Le gouvernement défend son budget de la Sécurité Sociale

Ce sont le ministre de la Santé, Xavier Bertrand, et la ministre du Budget, Valérie Pécresse, qui ont présenté le projet de loi de financement de la Sécurité Sociale (PLFSS) 2012.

Selon Pécresse, le gouvernement prévoit de réduire le déficit de la Sécurité Sociale à 14 milliards d’euros en 2012, s’il serait de 18,2 milliards cette année. Elle a aussi souligné qu’en l’espace de deux ans, par rapport à 2010, le trou de la Sécu serait réduit de 40% et celui de l’Assurance Maladie de 50% pour n’être qu’à 5,9 milliards en 2012. Dans le cadre du budget de la Sécurité Sociale pour 2012, les mesures de rigueur prises par le gouvernement devraient rapporter 6 milliards d’euros de plus à la Sécurité Sociale, dont 4 milliards pour l’Assurance Maladie.

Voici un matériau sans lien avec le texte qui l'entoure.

Lemma read_slots_run (w : Wal) fs H0' M closed q rs k A : ∀ l (es : list (Entry Mb)) (s : WalLog E) r s',
  live w fs H0' M closed q rs [] k →
  Forall2 (λ x e, slot_holds A (closed ++ [(q, rs)]) x.1 (default [] (serialize e)) x.2 ∧ has_data x.2 = true) l es →
  fs_files (wl_wal s).2 = fs_files fs → read_slots l s = (r, s') →
  match r with Ok es' => es' = es | Err _ => fs_faults (wl_wal s).2 ≠ [] end.
Proof.
  intros l es s r s' Hlv Hf. revert s r s'. induction Hf as [|[i slot] e l es [Hh Hd] _ IH]; intros s r s' Hfs; cbn [read_slots].
  { by intros [= <- <-]. }
  unfold pbind at 1. destruct (slot_entry slot s) as [r1 s1] eqn:H1'.
  eapply slot_entry_run in H1' as (Hfs1 & Hfa1 & Hr1); [|exact Hlv|exact Hh|exact Hd|done].
  destruct r1 as [e'|x]; [|by intros [= <- <-]]. subst e'. unfold pbind.
  destruct (read_slots l s1) as [r2 s2] eqn:H2'. apply IH in H2'; [|done].
  destruct r2 as [es2|x]; intros [= <- <-]; [by subst|]. auto.
Qed.

(** Slot by entry. *)
Lemma shows_pair W M A (s : WalLog E) m lo hi :
  wl_live W M A s → shows W s m →
  ∃ closed q rs k, live (wl_wal s).1 (wl_wal s).2 (recs W) M closed q rs [] k ∧
    Forall2 (λ x e, slot_holds A (closed ++ [(q, rs)]) x.1 (default [] (serialize e)) x.2 ∧ has_data x.2 = true)
      (log_range lo hi (ws_entries (wl_mem s))) (mem_try_get lo hi m).
Proof.
  intros Hlv Hsh. destruct (wv_log _ _ _ _ Hlv) as (c & q & rs & k & Hl & _ & Hok).
  exists c, q, rs, k. split; [done|]. unfold mem_try_get. apply Forall2_fmap_r.
  assert (∀ i, is_Some (ws_entries (wl_mem s) !! i) ↔ is_Some (mem_log m !! i)) as Hdom.
  { intros i. specialize (Hok i). rewrite (sh_log _ _ _ Hsh) in Hok.
    destruct (ws_entries (wl_mem s) !! i), (mem_log m !! i) as [e|]; cbn in Hok; try naive_solver.
    rewrite serialized in Hok. naive_solver. }
  eapply Forall2_impl; [by apply log_range_pair|]. intros [i slot] [j e] [Hs He]. cbn in *.
  specialize (Hok i). rewrite Hs in Hok. destruct Hok as (p & Hp & Hh). rewrite (sh_log _ _ _ Hsh), He in Hp.
  cbn in Hp. rewrite Hp. split; [done|]. by apply (mo_data _ (wv_mem _ _ _ _ Hlv) i).
Qed.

Quant aux dépenses de la Sécurité Sociale, l’équipe de François Fillon a pris soin de présenter des mesures calibrées afin d’épargner – dans la mesure du possible – les assurés sociaux, à moins d’un an de la présidentielle. Xavier Bertrand a, sur ce point, expliqué que les soins ne sont pas rationnés et annoncé que les dépenses de la branche maladie seraient augmentées de 4 milliards d’euros en 2012 (+2,8%).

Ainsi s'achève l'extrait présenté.